Saved entries

Lemma reachable_pty_writes (s : session) :
  reachable s -> pty_writes (trace s) = filter forwarded (ws_reads s).
Proof.
  induction 1 as [|s l s' _ IH Hx].
  - reflexivity.
  - exact (exec_pty_writes s s' l Hx IH).
Qed.

End SessionFacts.

(** ** More invariants of the session *)

Module SessionBounds.
Import Resize ResizeFacts Session SessionFacts.

Lemma scan_digits_range (t : bytes) (a : Z) :
  0 <= a < 65536 -> 0 <= scan_digits t a < 65536.
Proof.
  revert a; induction t as [|c t IH]; intros a Ha; simpl; [exact Ha|].
  destruct (is_digit c); [apply IH; unfold wrap16; apply Z.mod_pos_bound; lia | exact Ha].
Qed.

Lemma field_at_range (key str : bytes) (i : nat) (cur v : Z) :
  0 < cur < 65536 -> field_at key str i cur = Some v -> 0 < v < 65536.
Proof.
  unfold field_at, value_at; intros Hc Hf.
  destruct (key_at key str i); [|congruence].
  destruct (skip_sep (skipn (i + 7) str)) as [t|]; [|discriminate].
  injection Hf as <-.
  destruct (0 <? scan_digits t 0) eqn:E; [|exact Hc].
  apply Z.ltb_lt in E. pose proof (scan_digits_range t 0 ltac:(lia)). lia.
Qed.

Lemma scan_loop_range (str : bytes) (n : nat) :
  forall i cols rows c r, 0 < cols < 65536 -> 0 < rows < 65536 ->
  scan_loop str i n cols rows = Some (c, r) -> 0 < c < 65536 /\ 0 < r < 65536.
Proof.
  induction n as [|n IH]; intros i cols rows c r Hc Hr H; simpl in H.
  - injection H as <- <-. auto.
  - destruct (field_at cols_key str i cols) as [cols'|] eqn:Ec; [|discriminate].
    destruct (field_at rows_key str i rows) as [rows'|] eqn:Er; [|discriminate].
    exact (IH _ _ _ _ _ (field_at_range _ _ _ _ _ Hc Ec) (field_at_range _ _ _ _ _ Hr Er) H).
Qed.

(** Every size passed to [pty.Setsize] by [handleResize] is in [1, 65535]. *)
Definition size_ok (g : winsize) : Prop :=
  0 < ws_rows g < 65536 /\ 0 < ws_cols g < 65536.

Lemma handleResize_range (c : bytes) (g : winsize) :
  handleResize c = Some g -> size_ok g.
Proof.
  unfold handleResize, size_ok.
  destruct (Nat.ltb 10 (List.length c)).
  - destruct (scan_loop c 0 (List.length c - 5) 80 24) as [[cc rr]|] eqn:E; [|discriminate].
    intro H; injection H as <-. simpl.
    destruct (scan_loop_range c (List.length c - 5) 0 80 24 cc rr ltac:(lia) ltac:(lia) E).
    auto.
  - intro H; injection H as <-. simpl. lia.
Qed.

Lemma exec_geometry (s s' : session) (l : label) :
  exec s l = Some s' -> size_ok (geometry s) -> size_ok (geometry s').
Proof.
  revert s'; intros s' Hx Hg; exec_cases s; try exact Hg.
  all: eapply handleResize_range; eassumption.
Qed.

Lemma reachable_geometry (s : session) : reachable s -> size_ok (geometry s).
Proof.
  induction 1 as [|s l s' _ IH Hx].
  - unfold size_ok; simpl; lia.
  - exact (exec_geometry s s' l Hx IH).
Qed.

(** Number of [cmd.Process.Signal(os.Interrupt)] calls in a trace. *)
Fixpoint interrupts (tr : list event) : nat :=
  match tr with
  | [] => O
  | EvInterrupt :: tr' => S (interrupts tr')
  | _ :: tr' => interrupts tr'
  end.

Definition interrupt_inv (s : session) : Prop :=
  (in_loop s = Running -> interrupts (trace s) = O) /\
  (interrupts (trace s) <= 1)%nat /\
  (interrupts (trace s) <> O -> done s = true).

Lemma exec_interrupt_inv (s s' : session) (l : label) :
  exec s l = Some s' -> interrupt_inv s -> interrupt_inv s'.
Proof.
  revert s'; intros s' Hx Hinv; unfold interrupt_inv in *.
  destruct l; exec_cases s.
  all: destruct Hinv as (I1 & I2 & I3).
  all: repeat split; intros; simpl in *; try discriminate; auto; try lia.
  all: try (rewrite I1 by reflexivity; lia).
  all: try (rewrite I1 by assumption; lia).
  all: try (rewrite I1 in *; auto; congruence).
  all: try (apply I3; assumption).
  all: congruence.
Qed.

Lemma reachable_interrupt_inv (s : session) : reachable s -> interrupt_inv s.
Proof.
  induction 1 as [|s l s' _ IH Hx].
  - unfold interrupt_inv; simpl; repeat split; intros; try lia; congruence.
  - exact (exec_interrupt_inv s s' l Hx IH).
Qed.

End SessionBounds.

(** ** cluster-manager/main.go: the caller of [runTerminalSession] *)

Module Main.

(** Go's [rune(x)] on an [int]: truncation to [int32]. *)
Definition to_int32 (z : Z) : Z := (z + 2147483648) mod 4294967296 - 2147483648.

(** Go's [string(r)] for a rune: its UTF-8 encoding, or U+FFFD for a value
    that is not a Unicode scalar value. *)
Definition utf8_encode (r : Z) : list Z :=
  if (r <? 0) || (1114111 <? r) || ((55296 <=? r) && (r <=? 57343))
  then [239; 191; 189]
  else if r <? 128 then [r]
  else if r <? 2048 then
    [Z.lor 192 (Z.shiftr r 6); Z.lor 128 (Z.land r 63)]
  else if r <? 65536 then
    [Z.lor 224 (Z.shiftr r 12); Z.lor 128 (Z.land (Z.shiftr r 6) 63);
     Z.lor 128 (Z.land r 63)]
  else
    [Z.lor 240 (Z.shiftr r 18); Z.lor 128 (Z.land (Z.shiftr r 12) 63);
     Z.lor 128 (Z.land (Z.shiftr r 6) 63); Z.lor 128 (Z.land r 63)].

Definition bytes_of (l : list Z) : bytes := map (fun b => ascii_of_nat (Z.to_nat b)) l.

Definition string_of_rune (x : Z) : bytes := bytes_of (utf8_encode (to_int32 x)).

(** [strings.TrimPrefix(s, prefix)]. *)
Definition TrimPrefix (s prefix : bytes) : bytes :=
  if Resize.bytes_eqb (firstn (List.length prefix) s) prefix
  then skipn (List.length prefix) s else s.

(** [intToStr]: Go's [/] and [%] on [int] truncate toward zero. *)
Definition intToStr (n : Z) : bytes :=
  TrimPrefix
    (TrimPrefix (string_of_rune (48 + Z.quot n 10) ++ string_of_rune (48 + Z.rem n 10))
       (list_ascii_of_string "0"))
    [].

(** An HTTP response: status code and body. *)
Record response := { status : Z; body : string }.

Definition newline : string := String (Ascii.ascii_of_nat 10) EmptyString.

(** [http.Error(w, msg, code)] writes [msg] and a newline. *)
Definition http_error (msg : string) (code : Z) : response :=
  {| status := code; body := msg ++ newline |}.

(** The one request header the code reads; [Header.Get] gives [""] when it
    is absent. *)
Record request := { hdr_secret : string }.

(** [authMiddleware(next)] for the global [sharedSecret]. *)
Definition authMiddleware (sharedSecret : string) (next : request -> response)
  : request -> response :=
  fun r =>
    if negb (String.eqb sharedSecret "") then
      let provided := hdr_secret r in
      if negb (String.eqb provided sharedSecret)
      then http_error "unauthorized" 401
      else next r
    else next r.

(** What [handleTerminal] does with the connection: close it, or run
    [runTerminalSession] on [exec.Command(args...)] with [cmd.Env = env]. *)
Inductive terminal_action :=
| TermClosed
| TermRun (args : list string) (env : list string).

(** [handleTerminal] for the globals [sharedSecret] and [hostRoot], the
    process environment [environ], the value of [$SHELL] ([""] when unset)
    and the secret header of the websocket handshake request. *)
Definition handleTerminal (sharedSecret hostRoot : string) (environ : list string)
    (shellEnv : string) (r : request) : terminal_action :=
  if negb (String.eqb sharedSecret "") && negb (String.eqb (hdr_secret r) sharedSecret)
  then TermClosed
  else
    let shell := if String.eqb shellEnv "" then "/bin/bash"%string else shellEnv in
    TermRun ["chroot"; hostRoot; shell; "-l"]%string
            (environ ++ ["TERM=xterm-256color"; "HOME=/root"; "USER=root"]%string).

End Main.

Module MainFacts.
Import Resize ResizeFacts Main.

(** The checks [intToStr] passes for [0 <= n < 100]: its bytes are
    decimal digits that read back as [n], one or two of them, with no
    leading zero unless [n = 0]. *)
Definition renders_decimal (n : Z) : bool :=
  let t := intToStr n in
  Z.eqb (dec_value t 0) n && forallb is_digit t &&
  Nat.leb 1 (List.length t) && Nat.leb (List.length t) 2 &&
  (Z.eqb n 0 || match t with c :: _ => negb (Ascii.eqb c "0"%char) | [] => false end).

(** For [100 <= n < 800] the result is the two single bytes ['0' + n/10]
    and ['0' + n%10], the first of which is not a digit. *)
Definition renders_non_digit (n : Z) : bool :=
  match intToStr n with
  | [c; d] => Ascii.eqb c (ascii_of_nat (Z.to_nat (48 + Z.quot n 10))) &&
              negb (is_digit c) && Ascii.eqb d (ascii_of_nat (Z.to_nat (48 + Z.rem n 10)))
  | _ => false
  end.

Lemma forall_range (f : Z -> bool) (lo len : nat) :
  forallb f (map Z.of_nat (seq lo len)) = true ->
  forall n, Z.of_nat lo <= n < Z.of_nat lo + Z.of_nat len -> f n = true.
Proof.
  intros H n Hn.
  rewrite forallb_forall in H. apply H.
  apply in_map_iff. exists (Z.to_nat n). split; [lia|].
  apply in_seq. lia.
Qed.

Lemma renders_decimal_range (n : Z) : 0 <= n < 100 -> renders_decimal n = true.
Proof.
  apply (forall_range renders_decimal 0 100); vm_compute; reflexivity.
Qed.

Lemma renders_non_digit_range (n : Z) : 100 <= n < 800 -> renders_non_digit n = true.
Proof.
  apply (forall_range renders_non_digit 100 700); vm_compute; reflexivity.
Qed.

End MainFacts.

(** ** cluster-manager/cron.go: the cron job store *)

Module Cron.

Record CronSchedule := {
  Second : string; Minute : string; Hour : string;
  Day : string; Month : string; Weekday : string
}.

(** [LastRun] is a [*time.Time]: [None] for [nil]; times are opaque [Z]. *)
Record CronJob := {
  ID : string; Name : string; Schedule : CronSchedule; Command : string;
  Enabled : bool; LastRun : option Z; LastStatus : string; CreatedAt : Z
}.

**PROMPT:**
Above are the entries. Copy exactly the part that opens with the line containing "destruct l; exec_cases s." and closes with the line containing "else if r <? 65536 then", and no more.

**TASK ANSWER:**
  destruct l; exec_cases s.
  all: destruct Hinv as (I1 & I2 & I3).
  all: repeat split; intros; simpl in *; try discriminate; auto; try lia.
  all: try (rewrite I1 by reflexivity; lia).
  all: try (rewrite I1 by assumption; lia).
  all: try (rewrite I1 in *; auto; congruence).
  all: try (apply I3; assumption).
  all: congruence.
Qed.

Lemma reachable_interrupt_inv (s : session) : reachable s -> interrupt_inv s.
Proof.
  induction 1 as [|s l s' _ IH Hx].
  - unfold interrupt_inv; simpl; repeat split; intros; try lia; congruence.
  - exact (exec_interrupt_inv s s' l Hx IH).
Qed.

End SessionBounds.

(** ** cluster-manager/main.go: the caller of [runTerminalSession] *)

Module Main.

(** Go's [rune(x)] on an [int]: truncation to [int32]. *)
Definition to_int32 (z : Z) : Z := (z + 2147483648) mod 4294967296 - 2147483648.

(** Go's [string(r)] for a rune: its UTF-8 encoding, or U+FFFD for a value
    that is not a Unicode scalar value. *)
Definition utf8_encode (r : Z) : list Z :=
  if (r <? 0) || (1114111 <? r) || ((55296 <=? r) && (r <=? 57343))
  then [239; 191; 189]
  else if r <? 128 then [r]
  else if r <? 2048 then
    [Z.lor 192 (Z.shiftr r 6); Z.lor 128 (Z.land r 63)]
  else if r <? 65536 then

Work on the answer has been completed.